Butch is sent down whenever a human calls out for help during an emotional or spiritual crisis. With a premise like that, we’re talking more episodes than Scooby Doo. You know stuff like ‘Should I abandon my kids for the women next door?” or “Should I rob this bank to pay for cosmetic surgery?” or “Should I go into teaching or make real money on Wall Street?” I know these topics don’t sound much like kids programming storylines, but that’s what development is for, right? Anyway, we always open with him roaming around heaven, non-tethered and unfettered. Since he’s in heaven, he doesn’t poop so there is never a need for anyone cleaning up after him.
We’ll have him receive his marching orders straight from THE MAN through his dog collar (great licensing opportunity). Then, faster than a jump cut he’s floating down to Earth reading his new client’s crib sheet. He won’t burst onto the scene in ablaze of celestial light because that would be far too corny and probably scare everyone into fatal coronaries. So let’s have him singing a catchy pop tune (yet another revenue stream) as he enters into Act I. At the end of his mission, he sing something else, perhaps a love song.
BUTCH has no idea where he’s going until he gets there. That’s the fun of it. Confuse a giant mastiff. The only information BUTCH has is some stiff is in trouble and the trouble is big. We’ll have him four legging into such hot zones as The Alamo, The Little Big Horn, Pompeii, and the deck of the Titanic. I don’t know quite yet what a dog, even a big dog, can do in situations like these, but that’s what development is for, right?
BUTCH marks the human he’ll help by reflexively lifting his leg as an introduction. I’m not sure yet whether pee will come out. Checking the Theological Works of Emanuel Swedenborg certainly does not supply the answer, but that’s what development is for, right? Anyway, upon the raising of the leg, our human in need will immediately here the thoughts of BUTCH causing much hijinks to abound…
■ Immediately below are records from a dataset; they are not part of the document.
Lemma fixed_digits_no_sep base w n c :
  2 ≤ base ≤ 16 → c ∈ fixed_digits base w n → c ≠ "."%char ∧ c ≠ "+"%char.
Proof.
  intros Hb. revert n; induction w as [|w IH]; intros n; cbn; [by intros ?%not_elem_of_nil|].
  intros [Hc|Hc]%elem_of_app; [by eapply IH|]. apply list_elem_of_singleton in Hc as ->.
  pose proof (Z.mod_pos_bound n base). unfold digit.
  assert (∀ x, N_of_ascii (ascii_of_N (Z.to_N (if n mod base <? 10 then n mod base + 48
    else n mod base - 10 + 97))) = x → 48 ≤ Z.of_N x) as Hge.
  { intros x <-. rewrite N_ascii_embedding; destruct (Z.ltb_spec (n mod base) 10); lia. }
  split; intros Heq; apply (f_equal N_of_ascii), Hge in Heq; cbn in Heq; lia.
Qed.

Lemma split_once_app c l r : (∀ x, x ∈ l → x ≠ c) → split_once c (l ++ c :: r) = Some (l, r).
Proof.
  induction l as [|a l IH]; intros Hl; cbn; [by rewrite bool_decide_true|].
  rewrite bool_decide_false by (apply Hl; left). rewrite IH; [done|].
  intros x Hx. apply Hl. by right.
Qed.

(** A temporary file's name carries the revision it was written for. *)
Lemma parse_attempt_tmp_name name rev nonce :
  in_u64 rev →
  parse_tmp_revision (attempt_tmp_name name rev nonce) (name ++ as_bytes ".tmp.") = Some rev.
Proof.
  intros [Hlo Hhi]. unfold parse_tmp_revision, attempt_tmp_name.
  rewrite (app_assoc name), strip_prefix_app. cbn [mbind option_bind].
  change (as_bytes ".") with ["."%char]. cbn [app].
  rewrite split_once_app.
  - cbn [mbind option_bind]. unfold parse_u64.
    assert (length (fixed_digits 10 20 rev) = 20%nat) as Hlen by (cbn; by rewrite ?length_app).
    destruct (fixed_digits 10 20 rev) as [|c l] eqn:Hd; [done|].
    rewrite bool_decide_false.
    + rewrite <-Hd. apply parse_fixed_digits; [|done]. split; [done|].
      eapply Z.lt_trans; [done|]. by vm_compute.
    + eapply (fixed_digits_no_sep 10 20 rev); [lia|]. rewrite Hd. left.
  - intros x Hx. by eapply (fixed_digits_no_sep 10 20 rev); [lia|].
Qed.

Section sweep.
Context `{!Ciborium, !Hashes}.

Lemma sweep_keeps_record io n cur :
  sweep_removes io (n ++ as_bytes ".tmp.") cur n = false.
Proof.
  unfold sweep_removes. destruct (strip_prefix _ n) as [r|] eqn:Hs; [|done].
  apply strip_prefix_Some in Hs. exfalso. apply (app_ne_self n (as_bytes ".tmp." ++ r)); [done|].
  by rewrite app_assoc.
Qed.

(** The sweep only removes, and only what it may. *)
Lemma sweep_entries_lookup io prefix cur es name : ∀ d,
  d_dir (sweep_entries io prefix cur es d) !! name = d_dir d !! name ∨
  d_dir (sweep_entries io prefix cur es d) !! name = None ∧ sweep_removes io prefix cur name = true.
Proof.
  induction es as [|e es IH]; intros d; cbn [sweep_entries]; [by left|].
  destruct (sweep_removes io prefix cur e) eqn:He; [|apply IH].
  destruct (IH (set_dir (delete e (d_dir d)) d)) as [->|?]; [|by right]. cbn.
  destruct (decide (e = name)) as [->|Hn]; [right|left]; [by rewrite lookup_delete_eq|by rewrite lookup_delete_ne].
Qed.
(* ===== verification/Validator.v ===== *)
(** * The full binding validator

    Models [mesh-session-control-model-rs/src/validator.rs]: purposes as a
    typeclass of constants, the exact-scope check, and
    [validate_full_binding] with the roster and the signature verifier as
    parameters. *)

From stdpp Require Import base gmap sets list strings.
From Stdlib Require Import ZArith Lia Ascii.
From S2P Require Import Prelude.
From S2P Require Import ControlRecord.
From S2P Require Import Samples.

Open Scope Z_scope.

Inductive RosterCurrency :=
| Roster_Active (member_pub member_cert_fingerprint : bytes)
| Roster_Revoked
| Roster_NotListed
| Roster_Unavailable.

(** [RosterLookup], at one moment: what it answers for a machine, and the
    revision of its currency. *)
Record RosterLookup := MkRosterLookup {
  query_machine_currency : string → RosterCurrency;
  currency_revision : string → Z;
}.

Inductive RosterChanged := MkRosterChanged.

(** [RosterLookup::acquire_currency_lease] as the trait documents it: granted
    iff the revision did not move. The production bridge has no leases yet and
    refuses every one ([mesh_session_bridge.rs]); what is proved of callers is
    proved for any roster that keeps the documented behaviour. *)
Definition acquire_currency_lease (roster : RosterLookup) (machine_id : string)
    (expected_revision : Z) : Result RosterChanged unit :=
  reject_if (negb (currency_revision roster machine_id =? expected_revision)) MkRosterChanged.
And then the draft e-mail stops. I don’t remember why I ceased working on it. Perhaps I sobered up or Monica came over demanding more money for the kid, or there was another ATF raid on my building. Or maybe I just got tired of the concept, believing that in such a secular world, a telepathic angel dog with a communicator collar straight to THE MAN just would not get confirmed. Also if you're not cool on a mastiff, we can always work in a schnauzer or a Lhasa Apso. After all, a dog is a dog.
And then it ends.
I do remember that the next concepts I began working on were Shoe Flies Don’t Bother Me, where flies inhabit various types of shoes and go on adventures, and Buffalo Mozzarella Girls that Come Out at Night in which slabs of vampiric cheese shaped as a girl band battle evil stuff by the light of the moon. Both remain somewhere in development.